The dreaminess of the Gsus, as opposed to any “regular” dominant chord really adds to the flavor here.
Key = C <-> Cm
Adding Juice
Due to the home key being C (major), the moment we switch to those minor vibes, even though the chords are Ab and Fm, which are both I chords of their respective relative scales (Fm = Ab), the tendency to keep the “d” in there to keep hinting towards C is fairly logical and soothing on the ears (just try to play Fm - and you’ll hear how harsh the “c-sharp” sounds when coming from such a sweet C major key).
Adding that “d” to the Ab and Fm chords adds a lot of dreaminess due to the Lydian / Dorian function of that note - it happens quite a lot in this jam.
So (thinking “taken from the Cm scale”) - they tend to add quite a lot of #11 (d) on the Ab and 13 (d) on the Fm.
The very first round that Emily plays is a nice example of how to voice these chords sophisticatedly (and squeezing in some dominance to loop back to the first (I) chord for the next round):
In the improvs, we additionally hear altered and blues scales, adding g-flats, as well as e-flats and b-flats even when we reside in the major-scale-key parts, as well as b’s in the minor parts of the loop.
Have fun and jam away!
Trivia: It seems Emily stole (or just took heavy influence from) Robert Glasper who plays similar chords on his “Ah Yeah.”

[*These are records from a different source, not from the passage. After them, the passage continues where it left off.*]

Definition watch_failed (e : thrown) : M WatchRound :=
  do w <- get in
  do m <- here in
  if negb (signalled w) && (negb (closed m) && isReconnectable e) then ret (Cut e)
  else if isStreamReset e then do m <- await in throw (streamFailure m e)
  else throw (transferRpcError false e).

(** [try ... finally]: what is done before the end of [m], however it ends. *)
Definition finally {A} (m : M A) (f : World -> World) : M A := fun w => let (r, w) := m w in (r, f w).

Definition watchOnce (fuel : nat) (idleMs : bool) : M WatchRound :=
  do w <- get in
  if signalled w then throw transferDeadlineError else
  do m <- await in
  do first <- of_sum (open_answer m) in
  update track ;;
  do w <- get in
  finally (catch (pump fuel idleMs (streams w) first) watch_failed) (fun w' => abort_stream (streams w) (unlisten w')).

Fixpoint watchUntilTerminal (fuel : nat) (idleMs : bool) (futile : nat) : M State :=
  match fuel with
  | O => out_of_fuel
  | S fuel =>
      do round <- watchOnce fuel idleMs in
      match round with
      | Ended s => ret s
      | Cut cut =>
          do m <- await in
          do outcome <- of_sum (reconnect_answer m) in
          if negb (resumed outcome) then throw (default cut (Reconnect.error outcome)) else
          let (allowed, futile) := allows futile outcome in
          if negb allowed then do m <- await in throw (streamFailure m cut)
          else watchUntilTerminal fuel idleMs futile
      end
  end.
(* ===== verification/SecretStore.v ===== *)
(** * SecretStore: the secrets of an account

    src/clients/typescript/src/secrets/store.ts: the operations of [SecretStore] over AWS
    Secrets Manager, with the lazy client of aws/optional-client.ts, the retries of a
    creation and the warning about frequent updates.  The service answers as it likes at
    every await; a sleep lasts at least as long as was asked.  Message texts are left out, and
    so is what [decodeMetadata] makes of a description, which is kept as it came. *)

From stdpp Require Import base option list strings sets gmap.
From Stdlib Require Import NArith ZArith QArith Qminmax Lia Lqa.
From S2P Require Import Prelude Text Json Payload GitArgs SecretNames.

Local Open Scope nat_scope.

Definition UPDATE_WARNING_INTERVAL_MS : Q := 600000.
Definition CREATE_RETRY_BUDGET_MS : Q := 60000.
Definition CREATE_RETRY_JITTER : Q := 1 # 4.
Definition CREATE_RETRY_FIRST_DELAY_MS : Q := 500.
Definition CREATE_RETRY_MAX_DELAY_MS : Q := 8000.

(** ** Errors *)

Inductive operation := createSecret | putSecretValue | getSecretValue | describeSecret | updateSecret | listSecrets | deleteSecret.

(** An exception of the client: its [name] and its [message] where they are strings. *)
Record aws_error := { awsCode : option text; aws_message : option text }.

(** An error of the module: its class and its [awsCode]. *)
Record failure := { f_class : error_class; f_code : option text }.

Definition simple (c : error_class) : failure := {| f_class := c; f_code := None |}.

(** The code of each case, its class; the operation only names itself in the message. *)
Definition translations : list (text * error_class) := [
  (txt "ResourceNotFoundException", SecretNotFoundError); (txt "ThrottlingException", RateLimitError);
  (txt "AccessDeniedException", SecretError); (txt "ResourceExistsException", SecretError);
  (txt "LimitExceededException", SecretError)].
Definition step (c : SecretCache) (e : event) : option (SecretCache * list mark) :=
  match e with
  | Get secret now now' => Some (get secret now now' c)
  | Resolve f value now => resolve f value now c
  | Reject f => reject f c
  | Invalidate name => Some (invalidate name c)
  | Refresh name now now' => Some (refresh name now now' c)
  | Sweep now => Some ((sweep now c).2, [])
  end.

Fixpoint run (c : SecretCache) (es : list event) : option (SecretCache * list mark) :=
  match es with
  | [] => Some (c, [])
  | e :: es => '(c, marks) ← step c e; '(c, more) ← run c es; Some (c, marks ++ more)
  end.

(** The clock does not go back. *)
Fixpoint on_time (now : Q) (es : list event) : Prop :=
  match es with
  | [] => True
  | Get _ t t' :: es | Refresh _ t t' :: es => (now <= t <= t')%Q /\ on_time t' es
  | Resolve _ _ t :: es | Sweep t :: es => (now <= t)%Q /\ on_time t es
  | _ :: es => on_time now es
  end.

(** ** What the marks say *)

(** Whether [invalidate(name)] is about a key. *)
Definition forgets (name : option SecretLike) (k : text) : bool :=
  match discards name with Ok discarded => discarded k | Throw _ => false end.

Definition no_forget (k : text) (h : list mark) : Prop := forall name, Forgot name ∈ h -> forgets name k = false.
Definition unforgotten (h : list mark) : Prop := forall name, Forgot name ∉ h.
Definition settles (f : nat) (h : list mark) : Prop := (exists v t, Landed f v t ∈ h) \/ Failed f ∈ h.

(** The value of a hit came from a read of its key that began and landed, was not forgotten
    since it began, and landed less than the time to live ago. *)
Definition hit_ok (k v : text) (now : Q) (h : list mark) : Prop :=
  exists a s f b t d, h = a ++ Began k f s :: b ++ Landed f v t :: d /\ (now < t + ttlMs)%Q /\ no_forget k (b ++ d).

(** A read that is shared began, has not come back, and was not forgotten since. *)
Definition join_ok (k : text) (f : nat) (h : list mark) : Prop :=
  exists a s b, h = a ++ Began k f s :: b /\ ~ settles f b /\ no_forget k b.

(** When a read begins, every other one of its key came back or was forgotten. *)
Definition single_flight (k : text) (h : list mark) : Prop :=
  forall a f s b, h = a ++ Began k f s :: b -> settles f b \/ exists name, Forgot name ∈ b /\ forgets name k = true.

(** When a read begins, the value of another one that was not forgotten has expired. *)
Definition spaced (k : text) (now : Q) (h : list mark) : Prop :=
  forall a f s b v t d, h = a ++ Began k f s :: b ++ Landed f v t :: d -> unforgotten b -> no_forget k d -> (t + ttlMs <= now)%Q.

Definition mark_ok (m : mark) (before : list mark) : Prop :=
  match m with
  | Hit k v now => hit_ok k v now before
  | Joined k f => join_ok k f before
  | Began k f now => single_flight k before /\ spaced k now before
  | _ => True
  end.

Definition good (h : list mark) : Prop := forall h1 m h2, h = h1 ++ m :: h2 -> mark_ok m h1.

Lemma snoc_split {A} (h : list A) m a x b :
  h ++ [m] = a ++ x :: b -> (b = [] /\ m = x /\ a = h) \/ exists b', b = b' ++ [m] /\ h = a ++ x :: b'.
Proof.
  destruct b as [|y b _] using rev_ind; [intros [-> [= ->]]%app_inj_tail; by left|].
  rewrite app_comm_cons, app_assoc. intros [-> <-]%app_inj_tail. right. by eexists.
Qed.

Lemma good_snoc h m : good h -> mark_ok m h -> good (h ++ [m]).
Proof. intros Hg Hm h1 x h2 [(-> & -> & ->)|(b & -> & ->)]%snoc_split; [done|by eapply Hg]. Qed.

(** ** The invariant that ties the cache to its marks *)

Definition pending_ok (c : SecretCache) (h : list mark) (f : nat) (r : read) : Prop :=
  f < reads c /\ r_generation r <= generation c /\
  exists a s b, h = a ++ Began (r_key r) f s :: b /\ ~ settles f b /\ (r_generation r = generation c <-> unforgotten b).

Definition entry_ok (now : Q) (h : list mark) (k : text) (e : Entry) : Prop :=
  exists a s f b t d, h = a ++ Began k f s :: b ++ Landed f (e_value e) t :: d /\ (t <= now)%Q /\ expiresAt e = (t + ttlMs)%Q /\ no_forget k (b ++ d).

(** A value that landed and was not forgotten is there until it expires. *)
Definition stays (c : SecretCache) (h : list mark) (now : Q) : Prop :=
  forall a k f s b v t d, h = a ++ Began k f s :: b ++ Landed f v t :: d -> (t <= now)%Q /\
    (unforgotten b -> no_forget k d -> (exists e, entries c !! k = Some e /\ (t + ttlMs <= expiresAt e)%Q) \/ (t + ttlMs <= now)%Q).

(** A read begins once. *)
Definition once (h : list mark) : Prop := forall a k f s b, h = a ++ Began k f s :: b -> forall k' s', Began k' f s' ∉ a ++ b.

Record inv (c : SecretCache) (h : list mark) (now : Q) : Prop := {
  inv_pending : forall f r, pending c !! f = Some r -> pending_ok c h f r;
  inv_flight : forall k f, flights c !! k = Some f -> join_ok k f h /\ exists r, pending c !! f = Some r /\ r_key r = k;
  inv_entry : forall k e, entries c !! k = Some e -> entry_ok now h k e;
  inv_one : forall a k f s b, h = a ++ Began k f s :: b ->
    settles f b \/ flights c !! k = Some f \/ exists name, Forgot name ∈ b /\ forgets name k = true;
  inv_stays : stays c h now;
  inv_once : once h;
  inv_reads : forall f, (exists k s, Began k f s ∈ h) \/ settles f h -> f < reads c;
  inv_good : good h
}.

(** ** Adding a mark *)

Definition settling (f : nat) (m : mark) : Prop := match m with Landed f' _ _ | Failed f' => f' = f | _ => False end.

Lemma settles_app f h h' : settles f (h ++ h') <-> settles f h \/ settles f h'.
Proof. unfold settles. setoid_rewrite elem_of_app. naive_solver. Qed.

Lemma settles_one f m : settles f [m] <-> settling f m.
Proof.
  unfold settles. setoid_rewrite list_elem_of_singleton. split; [intros [(? & ? & <-)| <-]; done|].
  destruct m; intros H; try done; cbn in H; subst; eauto.
Qed.

Lemma no_forget_app k h h' : no_forget k (h ++ h') <-> no_forget k h /\ no_forget k h'.
Proof. unfold no_forget. setoid_rewrite elem_of_app. naive_solver. Qed.

Lemma unforgotten_app h h' : unforgotten (h ++ h') <-> unforgotten h /\ unforgotten h'.
Proof. unfold unforgotten. setoid_rewrite elem_of_app. naive_solver. Qed.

Question to ponder: What is the function of the "g" -distinctly played on all chords (especially in Emily's first round)- on each chord?
Emily Bear was not only in the audience. She was just early for her gig at Spectrasonics. Yes, the chords at the beginning were inspired by Robert Glasper - it seems she used these Chords also for her song „Dancin“
Btw. she played a Robert Glasper impro a few month earlier also for fun at Rom Airport https://www.instagram.com/p/Bz0-qQqHOfA/?igshid=108sng1e0d48s
You know what - I was actually wondering about that when I was thinking about writing why she was there! 🙂
This was my suspicion, but I never got it confirmed - can't find her performance of this anywhere.